Integrate an AI-powered data tool for end-to-end business management.
Review and, if necessary, freeze new projects.
Manage the agreement with Valentino.
In the medium term (18 months), the following will be required:
align supply chain levers (from forecasting to store refurbishment to channel management). Potential +20% turnover and improvement in working capital;
clean up the structure of collections for all Maisons with consistent organisation by segment;
mutualise industrial capacity, purchasing, logistics, systems/cloud and retail across brands;
Define strategy and organisation to enter new markets/segments;
accelerate the development of Jewellery and design the appropriate operating model;
Coordinate strategy between ARTEMIS (seeding) and KERING (scaling) for new activities. Enable cooperation on certain operational projects — Ponant, CAA, Christie’s, Puma.
Finally, De Meo’s recipe also includes shock therapy, which consists of the first five recommended actions in the first 90 days:
1. launch two parallel task forces: Asset disposal & balance sheet and marketing efficiency & agency consolidation;
2. launch a sprint to reduce stock: identify low-turnover SKUs, pricing plans and outflow channels;
3. Implement a pilot project for an end-to-end AI tool on a sample fashion house (demand forecast → S&OP).
4. Selectively freeze all new non-core investments and review all projects.
5. initiate skills mapping and retail mobility plans to pool resources and retain top talent.
THE FORECAST. STILL UNCERTAIN.
The objectives of De Meo’s plan are very ambitious, at times hyperbolic, although still vague and indeterminate in terms of values, timing and methods (how much, when, how). These objectives include:
making Kering the undisputed Challenger of luxury (the ‘Good No. 2’) in 5-10 years: more agile, first on trends, on the podium in every category, the fastest and most efficient.

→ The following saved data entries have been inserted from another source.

(* ===== verification/Erasure.v ===== *)
(** Erasure: [crates/hyperion-privacy/src/erasure.rs].

    A soft delete overwrites nodes and is journalled with the recovery service, so
    that it can be undone; a shred deletes nodes and purges their history; a sweep
    shreds soft deletes whose time to be undone is over. What the graph promises of a
    purge is a class beside [NodeStore], which the knowledge graph discharges. *)
From S2P Require Import Prelude Crypto Capability Authority Wal Storage DebugFmt Events F32 Json KnowledgeGraph NodeStore Recovery.
Open Scope N_scope.

(** ** What a purge promises *)

Class PurgeStore (V G Env PEnv : Type) {M : Type} `{NodeStore V G Env (M := M)} := {
  ps_purge : Instant -> M -> CapabilityToken -> G -> NodeId -> PEnv -> Result nat GraphError * G;
  (** the log can be rewritten *)
  ps_ok : PEnv -> Prop;
  (** the nodes are those of the log *)
  ps_sound : G -> Prop;
  (** some version of the node can still be read *)
  ps_past : G -> NodeId -> Prop;
  ps_failed : forall now m t g id env e g',
    ps_purge now m t g id env = (Err e, g') ->
    (forall x, ns_node g' x = ns_node g x) /\ (forall x, ps_past g' x -> ps_past g x)
    /\ (e = NotFound -> forall n, ns_node g id = Some n -> owner n <> origin t);
  ps_done : forall now m t g id env k g',
    ps_purge now m t g id env = (Ok k, g') ->
    (forall x, x <> id -> ns_node g' x = ns_node g x) /\ (forall x, ps_past g' x -> ps_past g x /\ x <> id)
    /\ ns_node g' id = None /\ exists n, ns_node g id = Some n /\ owner n = origin t;
  ps_delete_known : forall now m t g id env,
    (ns_delete now m t g id env).1 = Ok tt -> exists n, ns_node g id = Some n /\ owner n = origin t;
  ps_past_delete : forall now m t g id env x,
    ps_past (ns_delete now m t g id env).2 x -> ps_past g x \/ x = id /\ is_Some (ns_node g id);
  ps_total : forall now m t g id env n,
    authorize now m t WRITE = Ok tt -> ps_ok env -> ps_sound g -> ns_node g id = Some n -> owner n = origin t ->
    is_ok (ps_purge now m t g id env).1 = true;
  ps_sound_put : forall now m t g id ty emb md env, ps_sound g -> ps_sound (ns_put now m t g id ty emb md env).2;
  ps_sound_delete : forall now m t g id env, ps_sound g -> ps_sound (ns_delete now m t g id env).2;
  ps_sound_purge : forall now m t g id env, ps_sound g -> ps_sound (ps_purge now m t g id env).2
}.
(* ===== verification/Security.v ===== *)
(** Risk assessment: [crates/hyperion-security/src], [types.rs], [engine.rs],
    [provenance.rs] and [model_integrity.rs].

    What an action may do before someone is asked, how much a node of the graph is
    trusted, and whether a model may replace another. Scores are IEEE single
    precision, with the constants of the code. The descriptor of a model and its
    signature are those of [hyperion-ai-runtime] ([types.rs], [registry.rs]). *)
From S2P Require Import Prelude Crypto Capability Authority Wal Storage DebugFmt Events F32 F32Facts Json KnowledgeGraph NodeStore Recovery Explainability.
From Stdlib Require Import SpecFloat.
Open Scope N_scope.

(** ** types.rs *)

Inductive InterventionLevel : Type := SilentProceed | NotifyAndProceed | RequireExplicitConfirm | RequireBackupFirst.

#[export] Instance intervention_level_eq_dec : EqDecision InterventionLevel.
Proof. solve_decision. Defined.

(** The derived order. *)
Definition level_rank (l : InterventionLevel) : N :=
  match l with SilentProceed => 0 | NotifyAndProceed => 1 | RequireExplicitConfirm => 2 | RequireBackupFirst => 3 end.

Definition level_max (a b : InterventionLevel) : InterventionLevel := if level_rank a <=? level_rank b then b else a.

Inductive SensitivityHint : Type := HintPublic | HintPersonal | HintSensitive | HintRestricted.

Definition hint_rank (h : SensitivityHint) : N :=
  match h with HintPublic => 0 | HintPersonal => 1 | HintSensitive => 2 | HintRestricted => 3 end.
(* ===== verification/Supervisor.v ===== *)
(** The supervision tree: [crates/hyperion-supervisor/src/{errors,spec,supervisor}.rs],
    with [SpawnGrant] and [SpawnedBoundary] of [crates/hyperion-trust-boundary/src].

    Each service runs in a process of its own with a capability token of its own,
    minted when the process is started and revoked when it is gone. What the kernel
    answers is an argument of the operations: the pid of a fork or its error, the
    pid [waitpid] returns, the readings of the clock. What an operation does to
    the outside (processes started and killed, sleeps) is listed in its effects. *)
From S2P Require Import Prelude Crypto Capability CapabilityWire DebugFmt F32 Scheduler.
Open Scope N_scope.

(** Rust's [str] and, on Linux, [Path]. *)
Abbreviation text := (list N).

Definition SECOND : N := 1000000000.

(** [Path::join] on Linux: an absolute path replaces the base. *)
Definition path_join (base p : text) : text :=
  match p with
  | 47 :: _ => p
  | _ =>
      match last base with
      | None | Some 47 => base ++ p
      | Some _ => base ++ [47] ++ p
      end
  end.

(** ** trust-boundary *)

Inductive TrustDepth : Type := Process | Container.

Record SpawnGrant := mkGrant {
  grant_token : CapabilityToken;
  grant_depth : TrustDepth;
  grant_fs_scope : text;
  ipc_rendezvous : option text;
  read_only_paths : list text;
  data_scope : option text
}.

Record SpawnedBoundary := mkBoundary {
  boundary_pid : N;
  boundary_token : CapabilityToken
}.

(** ** errors.rs and spec.rs *)

Inductive GiveUpReason : Type := CrashLoop | RespawnFailed.

Record ServiceScheduling := mkScheduling {
  service_weight : f32;
  service_request : ResourceVector
}.

Record ServiceSpec := mkSpec {
  spec_name : text;
  program : text;
  spec_args : list text;
  spec_rights : RightsMask;
  spec_depth : TrustDepth;
  spec_fs_scope : text;
  scheduling : option ServiceScheduling;
  extra_env : list (text * text)
}.

(** ** supervisor.rs *)

Definition FAST_FAILURE_THRESHOLD : N := 2 * SECOND.
Definition MAX_CONSECUTIVE_FAST_FAILURES : N := 5.

Definition backoff_duration (consecutive_fast_failures : N) : N :=
  200 * 2 ^ N.min consecutive_fast_failures 5 * MS.

Record GivenUpService := mkGivenUp {
  gu_name : text;
  gu_restart_count : N;
  reason : GiveUpReason
}.

Record Bookkeeping := mkBook {
  book_name : text;
  started_at : Instant;
  consecutive_fast_failures : N;
  restart_count : N
}.

Section supervisor.
Context `{Signatures} `{HashIter} {IoError Cgroup : Type} (to_json : WireToken -> text).

Inductive SupervisorError : Type :=
| RendezvousDir (path : text) (source : IoError)
| Spawn (name : text) (source : IoError)
| Wait (source : IoError)
| GaveUp (name : text) (restart_count : N) (reason : GiveUpReason).

(** The closure of a plain child is not kept: what it returns is an argument of
    the operation that calls it. *)
Inductive ChildKind : Type :=
| Sandboxed (spec : ServiceSpec) (boundary : SpawnedBoundary) (token : CapabilityToken) (origin : TrustBoundaryId)
    (cgroup : option Cgroup)
| Plain.

Record TrackedChild := mkChild {
  book : Bookkeeping;
  kind : ChildKind
}.

(** [caps] is the monitor together with the process-wide counter of token ids. *)
Record Supervisor := mkSupervisor {
  caps : CapState;
  ipc_rendezvous_dir : text;
  cgroup_parent : option text;
  next_origin : N;
  tracked : gmap N TrackedChild;
  abandoned : gmap text GivenUpService
}.

(** What a started process is given. *)
Record Launch := mkLaunch {
  launch_grant : SpawnGrant;
  launch_program : text;
  launch_args : list text;
  launch_env : gmap text text
}.

Inductive Effect : Type :=
| Started (pid : N) (l : Launch)
| Reinvoked (pid : N)
| Slept (d : N)
| Killed (pid : N).

(** What the kernel answers to one attempt at starting a process: the pid, and what
    became of its control group. *)
Record Attempt := mkAttempt {
  forked : Result N IoError;
  admission : Result Cgroup IoError
}.

Definition with_caps (s : Supervisor) (c : CapState) : Supervisor :=
  mkSupervisor c (ipc_rendezvous_dir s) (cgroup_parent s) (next_origin s) (tracked s) (abandoned s).

Definition with_tracked (s : Supervisor) (ch : gmap N TrackedChild) : Supervisor :=
  mkSupervisor (caps s) (ipc_rendezvous_dir s) (cgroup_parent s) (next_origin s) ch (abandoned s).

Definition with_abandoned (s : Supervisor) (gu : gmap text GivenUpService) : Supervisor :=
  mkSupervisor (caps s) (ipc_rendezvous_dir s) (cgroup_parent s) (next_origin s) (tracked s) gu.

(** [CapabilityMonitor::cap_revoke], its receipt ignored. The walk of the monitor
    always ends ([revoke_spec]), so the second case does not arise. *)
Definition revoke_token (s : Supervisor) (t : CapabilityToken) : Supervisor :=
  match cap_revoke (caps s) t with
  | Some (_, c) => with_caps s c
  | None => s
  end.

(** [counter] is where the process-wide counter of token ids stands. *)
Definition new (counter : N) (dir : text) (parent : option text) (mkdir : Result unit IoError) :
    Result Supervisor SupervisorError :=
  match mkdir with
  | Err e => Err (RendezvousDir dir e)
  | Ok _ => Ok (mkSupervisor (mkState monitor_new counter) dir parent 1 ∅ ∅)
  end.

Definition socket_path_for (s : Supervisor) (name : text) : text :=
  path_join (ipc_rendezvous_dir s) (name ++ lit ".sock").

Definition try_apply_cgroup (s : Supervisor) (spec : ServiceSpec) (adm : Result Cgroup IoError) : option Cgroup :=
  _ ← scheduling spec;
  _ ← cgroup_parent s;
  match adm with Ok cg => Some cg | Err _ => None end.

(** [Command::env] and [envs]: a later value replaces an earlier one. *)
Definition command_env (s : Supervisor) (spec : ServiceSpec) (now : Instant) (t : CapabilityToken) : gmap text text :=
  fold_left (fun env '(k, v) => <[k := v]> env)
    ((lit "HYPERION_WIRE_TOKEN", to_json (wire_from now t))
     :: (lit "HYPERION_IPC_SOCK", socket_path_for s (spec_name spec)) :: extra_env spec) ∅.

Definition launch_of (s : Supervisor) (spec : ServiceSpec) (now : Instant) (t : CapabilityToken) : Launch :=
  mkLaunch
    (mkGrant t (spec_depth spec) (spec_fs_scope spec) (Some (socket_path_for s (spec_name spec))) [] None)
    (program spec) (spec_args spec) (command_env s spec now t).

Definition spawn_sandboxed_inner (now : Instant) (a : Attempt) (s : Supervisor) (spec : ServiceSpec)
    (orig : TrustBoundaryId) :
    Result (N * SpawnedBoundary * CapabilityToken * option Cgroup) SupervisorError * Supervisor * list Effect :=
  let '(t, c) := mint_root now (caps s) (spec_rights spec) orig None in
  let s := with_caps s c in
  match forked a with
  | Err e => (Err (Spawn (spec_name spec) e), s, [])
  | Ok pid => (Ok (pid, mkBoundary pid t, t, try_apply_cgroup s spec (admission a)), s,
               [Started pid (launch_of s spec now t)])
  end.

Definition spawn_sandboxed (now later : Instant) (a : Attempt) (s : Supervisor) (spec : ServiceSpec) :
    Result unit SupervisorError * Supervisor * list Effect :=
  let orig := next_origin s in
  let s := mkSupervisor (caps s) (ipc_rendezvous_dir s) (cgroup_parent s) (u64_add (next_origin s) 1) (tracked s)
             (abandoned s) in
  let '(r, s, eff) := spawn_sandboxed_inner now a s spec orig in
  match r with
  | Err e => (Err e, s, eff)
  | Ok (pid, b, t, cg) =>
      (Ok tt,
       with_tracked s (<[pid := mkChild (mkBook (spec_name spec) later 0 0) (Sandboxed spec b t orig cg)]> (tracked s)),
       eff)
  end.

Definition adopt_plain (now : Instant) (s : Supervisor) (name : text) (initial_pid : N) : Supervisor :=
  with_tracked s (<[initial_pid := mkChild (mkBook name now 0 0) Plain]> (tracked s)).

(** The streak of fast failures once the child has exited. *)
Definition streak (now : Instant) (b : Bookkeeping) : N :=
  if now - started_at b <? FAST_FAILURE_THRESHOLD then consecutive_fast_failures b + 1 else 0.

Definition abandon (s : Supervisor) (b : Bookkeeping) (why : GiveUpReason) : Supervisor :=
  with_abandoned s (<[book_name b := mkGivenUp (book_name b) (restart_count b) why]> (abandoned s)).

Definition token_of (k : ChildKind) : option CapabilityToken :=
  match k with Sandboxed _ _ t _ _ => Some t | Plain => None end.

Definition revoke_kind (s : Supervisor) (k : ChildKind) : Supervisor :=
  match k with Sandboxed _ _ t _ _ => revoke_token s t | Plain => s end.

(** The new process of a child that exited. *)
Definition respawn (now : Instant) (a : Attempt) (s : Supervisor) (c : TrackedChild) :
    Result (N * ChildKind) SupervisorError * Supervisor * list Effect :=
  match kind c with
  | Sandboxed spec _ t orig _ =>
      let '(r, s, eff) := spawn_sandboxed_inner now a (revoke_token s t) spec orig in
      match r with
      | Ok (pid, b', t', cg') => (Ok (pid, Sandboxed spec b' t' orig cg'), s, eff)
      | Err e => (Err e, s, eff)
      end
  | Plain =>
      match forked a with
      | Ok pid => (Ok (pid, Plain), s, [Reinvoked pid])
      | Err e => (Err (Spawn (book_name (book c)) e), s, [])
      end
  end.

(** The clock is read when the exit is noticed, when the new token is minted, and
    when the new process has been started. *)
Record Readings := mkReadings { noticed : Instant; minted : Instant; restarted : Instant }.

Definition restart_exited (at_ : Readings) (a : Attempt) (s : Supervisor) (pid : N) :
    Result text SupervisorError * Supervisor * list Effect :=
  match tracked s !! pid with
  | None => (Ok [], s, [])
  | Some c =>
      let s := with_tracked s (delete pid (tracked s)) in
      let k := streak (noticed at_) (book c) in
      if MAX_CONSECUTIVE_FAST_FAILURES <=? k then
        (Err (GaveUp (book_name (book c)) (restart_count (book c)) CrashLoop),
         abandon (revoke_kind s (kind c)) (book c) CrashLoop, [])
      else
        let '(r, s, eff) := respawn (minted at_) a s c in
        let eff := Slept (backoff_duration k) :: eff in
        match r with
        | Ok (pid', kind') =>
            let book' := mkBook (book_name (book c)) (restarted at_) k ((restart_count (book c) + 1) mod two32) in
            (Ok (book_name (book c)), with_tracked s (<[pid' := mkChild book' kind']> (tracked s)), eff)
        | Err e => (Err e, abandon s (book c) RespawnFailed, eff)
        end
  end.

Definition reap_and_restart_one (waited : Result N IoError) (at_ : Readings) (a : Attempt) (s : Supervisor) :
    Result text SupervisorError * Supervisor * list Effect :=
  match waited with
  | Err e => (Err (Wait e), s, [])
  | Ok pid => restart_exited at_ a s pid
  end.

building the Group’s competitive advantage by incorporating technology at every level of the organisation (hardware and software), making Kering the most technologically advanced luxury group.
creating a fully integrated ecosystem built around customers to meet every expectation of an extraordinary life. A company built around the Cloud; the Cloud built around the Customer.
Relaunch Gucci’s growth at a sustainable pace, reducing the Group’s dependence on a single brand.
Rebalance the contribution of the Fashion segment to the Group’s total profitability by 2035; explore the rebalancing of fashion cycles by investing in accretive and stable businesses.
Find a resilient and differentiated growth model for each brand.
Go beyond the current scope: start thinking now about where HNWIs (High Net Worth Individuals) will want to spend and build the Group accordingly.
Create an integrated structure of industry, processes, technology, software (AI), data and talent to serve existing brands and integrate new brands and businesses.
Become the most asset-light luxury group.
While my heartfelt wish for the ailing Kering is certainly a speedy recovery,
I cannot help but note that, in this first phase of the top-secret strategic plan, the prognosis still appears to be largely uncertain, especially with regard to the actions that should bring the brands back to the podium of desirability and competitiveness.